“It’s a disease of families”: Neurologists’ insights on how to improve communication and quality of life for families of Parkinson’s disease patients

Abstract

Objectives Parkinson’s disease presents an evolving challenge for patients and families due to an unpredictable disease trajectory and symptoms that complicate social interactions. In this study, we explore neurologists’ perspectives on the challenges Parkinson’s disease presents for families and the strategies they use to improve communication and quality of life. Methods We conducted hour-long semi-structured interviews with 16 neurologists at 4 care delivery institutions in the San Francisco Bay Area, focusing on techniques neurologists use to support families through the Parkinson’s disease journey. Results Neurologists identified strategies for addressing caregiver–patient disagreements around symptom accuracy and negotiating driving safety.
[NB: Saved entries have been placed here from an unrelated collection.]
(** * The keysbuilder of the autoupdate service

    A shallow embedding of package [keysbuilder] (the resolver [Update] with
    [Keys], the constructors [FromJSON] and [ManyFromJSON]) and of the first
    delivery of a connection.

    Conventions of the embedding:
    - a Go [map[string]T] is a [gmap string T]; a [range] over a map
      enumerates its entries in an order Go leaves unspecified, so every
      [range] takes its enumeration from a schedule ([Sched]);
    - a Go [error] is a value of the inductive [error]; a function that
      returns [(T, error)] returns [error + T];
    - the [for] loop of [Update] is driven by a fuel argument counting its
      rounds; [None] means the fuel ran out before the loop was left;
    - the data provider is an external service: its answer depends on the
      state of the world at the time of the call, which is an explicit
      argument. *)

From stdpp Require Import gmap strings list fin_maps pretty.

Set Warnings "-register-all".

Local Open Scope Z_scope.
Local Open Scope string_scope.
Local Open Scope list_scope.

(** ** Errors *)

(** [reflect.Kind]. A [reflect.Type] is represented by its kind, which is all
    the package looks at. *)
Inductive Kind :=
| Invalid | Bool | Int | Int8 | Int16 | Int32 | Int64
| Uint | Uint8 | Uint16 | Uint32 | Uint64 | Uintptr
| Float32 | Float64 | Complex64 | Complex128
| Array | Chan | Func | Interface | Map | Ptr | Slice | String_ | Struct
| UnsafePointer.

Global Instance Kind_eq_dec : EqDecision Kind.
Proof. solve_decision. Defined.

(** [Kind.String()] *)
Definition Kind_String (k : Kind) : string :=
  match k with
  | Invalid => "invalid" | Bool => "bool" | Int => "int" | Int8 => "int8"
  | Int16 => "int16" | Int32 => "int32" | Int64 => "int64"
  | Uint => "uint" | Uint8 => "uint8" | Uint16 => "uint16"
  | Uint32 => "uint32" | Uint64 => "uint64" | Uintptr => "uintptr"
  | Float32 => "float32" | Float64 => "float64"
  | Complex64 => "complex64" | Complex128 => "complex128"
  | Array => "array" | Chan => "chan" | Func => "func"
  | Interface => "interface" | Map => "map" | Ptr => "ptr"
  | Slice => "slice" | String_ => "string" | Struct => "struct"
  | UnsafePointer => "unsafe.Pointer"
  end.

(** The error values that travel through the package: [io.EOF], the package's
    own [InvalidError], [JSONError] and [ValueError], the two error types of
    [encoding/json] the code inspects, [fmt.Errorf] with a wrapped error, and
    any other error ([errors_New]). *)
Inductive error :=
| io_EOF
| InvalidError (msg : string)
| JSONError (err : error)
| ValueError (key gotType : string) (expectType : Kind) (err : error)
| json_SyntaxError (msg : string)
| json_UnmarshalTypeError (Value : string) (Type_ : Kind) (Field : string)
| fmt_Errorf (context : string) (wrapped : error)
| errors_New (msg : string).

Global Instance error_eq_dec : EqDecision error.
Proof. solve_decision. Defined.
Family education is needed to contextualize patient symptoms and to identify psychosocial support resources. Unmet caregiver needs remain, particularly in the form of psychosocial support, respite care and support for unequal gender dynamics in the Parkinson’s disease caregiving experience. Discussion Family members of Parkinson’s disease patients face unique caregiving and interpersonal challenges due to the nature of the disease. Targeted education and structural support are needed to alleviate current burdens and allow for improved patient- and family-centered care.